In a codebase I'm working on I keep encountering code like this:
std::string& getSomeValue(std::string& str)
{
str = "Hello World!";
return str;
}
Is there any benefit to writing this over:
std::string getSomeValue()
{
return "Hello World!";
}
I appreciate that there is no string construction in the function, but the many disadvantages outway that small benefit. Especially since elision and moving should remove most of the overhead.
It leads to undefined behaviour if called as
std::string s = getSomeValue(s);
It's untidy to write the following, and s now can't be const:
std::string s;
getSomeValue(s);
You can't pass a temporary, e.g.
std::string s = getSomeValue("");
You can't change std::string& getSomeValue(std::string& str) into std::string getSomeValue(). That would break the API and ABI. Existing code using that function would need to be changed.
So one benefit is maintaining API/ABI compatibility. As to why this was written this way, it's probably pre-C++11 code.

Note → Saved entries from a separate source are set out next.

(** X9. A run stops at its first failed call, a read answered NotFound
    apart: any other failed call is the last call of the run and its
    error is the error the run returns. *)
Theorem Reconcile_fails_fast (req : string * string) (w : World)
  (before : list Call) (c : Call) (after : list Call) (err : Err) :
  calls (Reconcile req) w = (before ++ c :: after)%list ->
  callError c = Some err ->
  (isRead c = true /\ err = ErrNotFound)
  \/ (after = [] /\ snd (value (Reconcile req) w) = Some err).
Proof.
  revert before c after err.
  all_paths req w; intros before c after err Heq Herr;
    prefixes Heq; try discriminate Heq; injection Heq as <- <-;
    simpl in Herr; try discriminate Herr;
    try (injection Herr as <-);
    try (right; split; [reflexivity | first [exact Herr | reflexivity]]);
    try (left; split; reflexivity).
  match goal with
  | |- context [IgnoreNotFound (Some ?x)] =>
      destruct x; [left | right | right]; split; reflexivity
  end.
Qed.

Lemma Reconcile_fails_fast_witness :
  let w := sampleWorld (Some doomedClaim)
             (Some (sampleVolume (Some ("c1", "ns1"))))
             [None; Some FaultTransient] in
  (isRead (GetVolume "v1" (inr ErrTransient)) = true
   /\ ErrTransient = ErrNotFound)
  \/ ([] = @nil Call
      /\ snd (value (Reconcile ("ns1", "c1")) w) = Some ErrTransient).
Proof.
  intros w.
  apply (Reconcile_fails_fast ("ns1", "c1") w
           [GetClaim ("ns1", "c1") (inl doomedClaim)]
           (GetVolume "v1" (inr ErrTransient)) [] ErrTransient);
    reflexivity.
Defined.

(** X10. An error the run returns is the error of its last call, and it
    is never the NotFound of a read. *)
Theorem Reconcile_error_provenance (req : string * string) (w : World)
  (err : Err) :
  snd (value (Reconcile req) w) = Some err ->
  exists c, last (calls (Reconcile req) w) = Some c
            /\ callError c = Some err
            /\ (isWrite c = true \/ err <> ErrNotFound).
Proof.
  revert err. all_paths req w; simpl; intros err Herr;
    try discriminate Herr;
    try (eexists; split; [reflexivity|];
         split; [first [exact Herr | reflexivity]|]; try (left; reflexivity)).
  - right. injection Herr as <-. discriminate.
  - right. injection Herr as <-. discriminate.
  - destruct e; [discriminate Herr | ..];
      (eexists; split; [reflexivity|]; split; [exact Herr|]; right;
       injection Herr as <-; discriminate).
Qed.

Lemma Reconcile_error_provenance_witness :
  let w := sampleWorld (Some doomedClaim)
             (Some (sampleVolume (Some ("c1", "ns1"))))
             [None; None; None; Some FaultConflict] in
  exists c, last (calls (Reconcile ("ns1", "c1")) w) = Some c
            /\ callError c = Some ErrConflict
            /\ (isWrite c = true \/ ErrConflict <> ErrNotFound).
Proof.
  intros w. apply (Reconcile_error_provenance ("ns1", "c1") w ErrConflict).
  reflexivity.
Defined.

(** X11. A run that returns an error has left every stored claim as it
    was: the token is still on the claim, and any claim write the run
    attempted was rejected with that error. *)
Theorem failed_run_keeps_claims (req : string * string) (w : World)
  (err : Err) :
  snd (value (Reconcile req) w) = Some err ->
  claims (cluster (world (Reconcile req) w)) = claims (cluster w)
  /\ forall written r,
       In (UpdateClaim written r) (calls (Reconcile req) w) -> r = Some err.
Proof.
  revert err. all_paths req w; simpl; intros err Herr;
    try discriminate Herr; rewrite ?Hu, ?Herr;
    (split; [reflexivity | intros written r Hin; in_cases Hin;
                           try (injection Hin as <- <-; reflexivity)]).
Qed.

Lemma failed_run_keeps_claims_witness :
  let w := sampleWorld (Some doomedClaim)
             (Some (sampleVolume (Some ("c1", "ns1"))))
             [None; None; None; Some FaultConflict] in
  claims (cluster (world (Reconcile ("ns1", "c1")) w)) = claims (cluster w).
Proof.
  intros w.
  apply (failed_run_keeps_claims ("ns1", "c1") w ErrConflict).
  reflexivity.
Defined.

(** X12. A run changes no claim other than the requested one and no
    volume it did not read. *)
Theorem Reconcile_frame (req : string * string) (w : World) :
  wf_cluster (cluster w) ->
  (forall k, k <> req ->
             claims (cluster (world (Reconcile req) w)) !! k
             = claims (cluster w) !! k)
  /\ (forall n, (forall r, ~ In (GetVolume n r) (calls (Reconcile req) w)) ->
                volumes (cluster (world (Reconcile req) w)) !! n
                = volumes (cluster w) !! n).
Proof.
  intros Hwf.
  assert (Hkey : forall p, value (GetPVC req) w = inl p -> claimKey p = req).
  { intros p Hp. apply (read_claim_key req w p Hwf Hp). }
  assert (Hname : forall p v,
             value (GetPV (VolumeName (ClaimSpec p))) (world (GetPVC req) w)
             = inl v ->
             Name (VolumeMeta v) = VolumeName (ClaimSpec p)).
  { intros p v Hp.
    apply (read_volume_key _ (world (GetPVC req) w)); [|exact Hp].
    now rewrite cluster_GetPVC. }
  all_paths req w; (split; [intros k Hk | intros n Hn]); rewrite ?Hu;
    try reflexivity.
  all: try (destruct (value (UpdatePVC _) _); simpl; try reflexivity).
  all: try (rewrite lookup_insert_ne; [reflexivity|];
            rewrite ?claimKey_stripped, ?(Hkey _ eq_refl); congruence).
  all: rewrite lookup_insert_ne; [reflexivity|];
    rewrite (Hname _ _ Hpv); intros <-; apply (Hn (inl pv)); simpl; auto.
Qed.

Lemma Reconcile_frame_witness :
  let w := sampleWorld (Some doomedClaim)
             (Some (sampleVolume (Some ("c1", "ns1")))) [] in
  claims (cluster (world (Reconcile ("ns1", "c1")) w)) !! ("ns1", "c2")
  = claims (cluster w) !! ("ns1", "c2").
Proof.
  intros w.
  apply (Reconcile_frame ("ns1", "c1") w).
  - apply (bool_decide_unpack _). vm_compute. exact I.
  - discriminate.
Defined.

(** ** The shape of the store *)

Lemma sameShape_refl (c : Cluster) : sameShape c c.
Proof. split; [reflexivity | split; [reflexivity | auto]]. Qed.

Lemma sameShape_trans (c1 c2 c3 : Cluster) :
  sameShape c1 c2 -> sameShape c2 c3 -> sameShape c1 c3.
Proof.
  intros (Hc & Hv & Hw) (Hc' & Hv' & Hw'). split; [|split].
  - now rewrite Hc'.
  - now rewrite Hv'.
  - auto.
Qed.

Lemma dom_insert_present `{Countable K} {A} (m : gmap K A) (k : K) (x y : A) :
  m !! k = Some x -> dom (<[k := y]> m) = dom m.
Proof.
  intros Hk. rewrite dom_insert_L.
  apply subseteq_union_1_L, singleton_subseteq_l, elem_of_dom. eauto.
Qed.

Lemma preserves_ret {A} (a : A) : preserves sameShape (ret a).
Proof. intros w. apply sameShape_refl. Qed.

Lemma preserves_bind {A B} (m : M A) (k : A -> M B) :
  preserves sameShape m ->
  (forall a, preserves sameShape (k a)) ->
  preserves sameShape (bind m k).
Proof.
  intros Hm Hk w. rewrite world_bind.
  eapply sameShape_trans; [apply Hm | apply Hk].
Qed.

Lemma preserves_GetPVC key : preserves sameShape (GetPVC key).
Proof. intros w. rewrite cluster_GetPVC. apply sameShape_refl. Qed.

Lemma preserves_GetPV name : preserves sameShape (GetPV name).
Proof. intros w. rewrite cluster_GetPV. apply sameShape_refl. Qed.

Lemma preserves_UpdatePV pv : preserves sameShape (UpdatePV pv).
Proof.
  intros w. rewrite cluster_UpdatePV.
  pose proof (value_UpdatePV pv w) as Hr.
  destruct (value (UpdatePV pv) w) as [e|]; simpl; [apply sameShape_refl|].
  inversion Hr as [old Hold| |]. split; [|split]; simpl.
  - reflexivity.
  - now apply (dom_insert_present _ _ old).
  - intros [Hc Hvs]. split; [exact Hc|]. simpl.
    now apply map_Forall_insert_2.
Qed.

Lemma preserves_UpdatePVC pvc : preserves sameShape (UpdatePVC pvc).
Proof.
  intros w. rewrite cluster_UpdatePVC.
  pose proof (value_UpdatePVC pvc w) as Hr.
  destruct (value (UpdatePVC pvc) w) as [e|]; simpl; [apply sameShape_refl|].
  inversion Hr as [old Hold| |]. split; [|split]; simpl.
  - now apply (dom_insert_present _ _ old).
  - reflexivity.
  - intros [Hc Hvs]. split; [|exact Hvs]. simpl.
    now apply map_Forall_insert_2.
Qed.

Lemma preserves_removeFinalizer pvc :
  preserves sameShape (PVCReconciler_removeFinalizer pvc).
Proof.
  unfold PVCReconciler_removeFinalizer.
  apply preserves_bind; [apply preserves_UpdatePVC|].
  intros [e|]; apply preserves_ret.
Qed.

Lemma preserves_handlePVCDeletion pvc :
  preserves sameShape (handlePVCDeletion pvc).
Proof.
  unfold handlePVCDeletion.
  destruct (negb (VolumeName (ClaimSpec pvc) =? ""));
    [|apply preserves_removeFinalizer].
  apply preserves_bind; [apply preserves_GetPV|].
  intros [pv|e].
  - destruct (claimRefMatches pv pvc); [|apply preserves_removeFinalizer].
    apply preserves_bind; [apply preserves_UpdatePV|].
    intros [e|]; [apply preserves_ret | apply preserves_removeFinalizer].
  - destruct (IgnoreNotFound (Some e));
      [apply preserves_ret | apply preserves_removeFinalizer].
Qed.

However, an overload could be introduced, keeping the old function and introducing the new, better form. The old one can then be marked deprecated:
[[deprecated("unsafe, use getSomeValue() without argument instead")]]
std::string& getSomeValue(std::string& str);
Use of the old function will then generate a compiler warning and the code can be changed over time to adopt the new function.